I have the following String:
我有以下字符串:
"data:audio/mp3;base64,ABC..."
And I'm extracting the file extension (in this case "mp3"
) out of it.
我提取文件扩展名(这里是mp3)。
The String varies accordingly to the file type. Some examples:
字符串随文件类型而变化。一些例子:
"..."
"..."
"data:audio/wav;base64,ABC..."
"data:audio/mp3;base64,ABC..."
Here's how I've done:
下面是我所做的:
public class Test {
private static final String BASE64_HEADER_EXP = "^data:.+;base64,";
private static final Pattern PATTERN_BASE64_HEADER = Pattern.compile(BASE64_HEADER_EXP);
private String data;
private String fileName;
public String getFileName() {
Matcher base64HeaderMatcher = PATTERN_BASE64_HEADER.matcher(data);
return String.format("%s.%s", getFilenameWithoutExtension(), getExtension(base64HeaderMatcher));
}
private String getFilenameWithoutExtension() {
return fileName.split("\\.")[0];
}
private String getExtension(Matcher base64HeaderMatcher) {
if (base64HeaderMatcher.find()) {
String base64Header = base64HeaderMatcher.group(0);
return base64Header.split("/")[1].split(";")[0];
}
return fileName.split("\\.")[1];
}
}
What I want is a way to do it without having to split and access array positions like I'm doing above. Maybe extract the extension using a regex expression.
我想要的是一种不用像上面那样分割和访问数组位置的方法。
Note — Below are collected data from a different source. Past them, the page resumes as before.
(** ** Samples *)

Definition live_row (active_ : bool) : Stream := {|
  streamId := 7; sender := "G1"; recipient := "G2"; tokenAddress := "C7";
  ratePerSecond := "10"; depositedAmount := "1000"; withdrawnAmount := "300";
  startTime := 100; lastUpdateTime := 130; endTime := Some 200;
  isActive := active_; isPaused := false; pausedAt := None; totalPausedDuration := 0;
  updatedAt := 100000 |}.


Definition live_params : AmountParams := detail_params (live_row true).
Definition first_count : Counter := effect live_params 150000 150000 (dint 1000) false.

Lemma live_amount_bounded_witness :
  dle (dint 200) (claimable (tick live_params false (dint 1016) first_count)) /\
  dle (claimable (tick live_params false (dint 1016) first_count)) (maxClaimable live_params).
Proof.
  split; [vm_compute; reflexivity|].
  assert (Hf : forall z, finite (dint z)) by (intros; by eexists).
  assert (Hs : sane live_params).
  { constructor.
    - eexists. vm_compute. reflexivity.
    - eexists. vm_compute. reflexivity.
    - eexists. vm_compute. reflexivity.
    - intros t H. discriminate H.
    - intros t H. injection H as <-. apply within_dint. vm_compute. discriminate.
    - intros t H. discriminate H.
    - apply within_dint. vm_compute. discriminate. }
  assert (Ht : Z.abs 150000 <= MAX_TIME) by (unfold MAX_TIME; lia).
  assert (Hr : rtc (counter_step live_params) first_count (tick live_params false (dint 1016) first_count)).
  { apply rtc_once, step_frame; [vm_compute; reflexivity|apply Hf]. }
  exact (proj1 (proj2 (live_amount_bounded live_params 150000 150000 (dint 1000) false _ Hs Ht Ht (Hf 1000) Hr))).
Defined.

(** A cancelled stream still shows an amount to claim: the first computation
    does not look at whether the stream is active. *)
Example inactive_shown_claimable :
  (claimable (effect (detail_params (live_row false)) 150000 150000 (dint 0) false),
   compute_claimable (claimable_state (live_row false)) 150) =
  (dint 200, Returns {| cv_streamId := 7; claimableAmount := "0"; actionable := false; calculatedAt := 150 |}).
Proof. vm_refl. Qed.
也许可以使用regex表达式提取扩展。
I'm able to do it on RegExr site using this expression:
我可以在RegExr站点上使用这个表达式:
(?<=^data:.*/)(.*)(?=;)
But, when trying to use the same regex on Java, I get the error "Require that the characters immediately before the position do"
because, aparently, Java doesn't support repetition inside lookbehind:
但是,当尝试在Java上使用相同的regex时,我得到的错误是“需要在位置之前立即使用字符”,因为Java不支持lookbehind内部的重复:
3 个解决方案
#1
2
How about using capturing groups?
使用捕获组怎么样?
private static final String BASE64_HEADER_EXP = "^data:[^/]+/([^;]+);base64,";
This way you can use base64HeaderMatcher.group(1)
and get file type.
通过这种方式,您可以使用base64HeaderMatcher.group(1)并获取文件类型。
#2
0
This should do it for the examples you gave:
这应该适用于你所举的例子:
(?<=data:)(?:[A-z]+)/(.*?);
Explanation:
解释:
Positive look-behind
积极的向后看
(?<=data:)
Non-capturing group to account for image
, audio
, etc.
非捕获组负责图像、音频等。
(?:[A-z]+)
Match /
literally, capture group for file extension, match ;
literally
匹配/字面意思,为文件扩展捕获组,匹配;字面上的
/(.*?);
#3
0
"Strings in Java have built-in support for regular expressions. Strings have four built-in methods for regular expressions, i.e., the matches(), split()), replaceFirst() and replaceAll() methods." -http://www.vogella.com/tutorials/JavaRegularExpressions/article.html
Java中的字符串内置了正则表达式的支持。字符串有四个内置的正则表达式方法,即。, matches()、split()、replaceFirst()和replaceAll()方法。http:/ /www.vogella.com/tutorials/JavaRegularExpressions/article.html
Using This Info We can quickly make a regex and test it against our string.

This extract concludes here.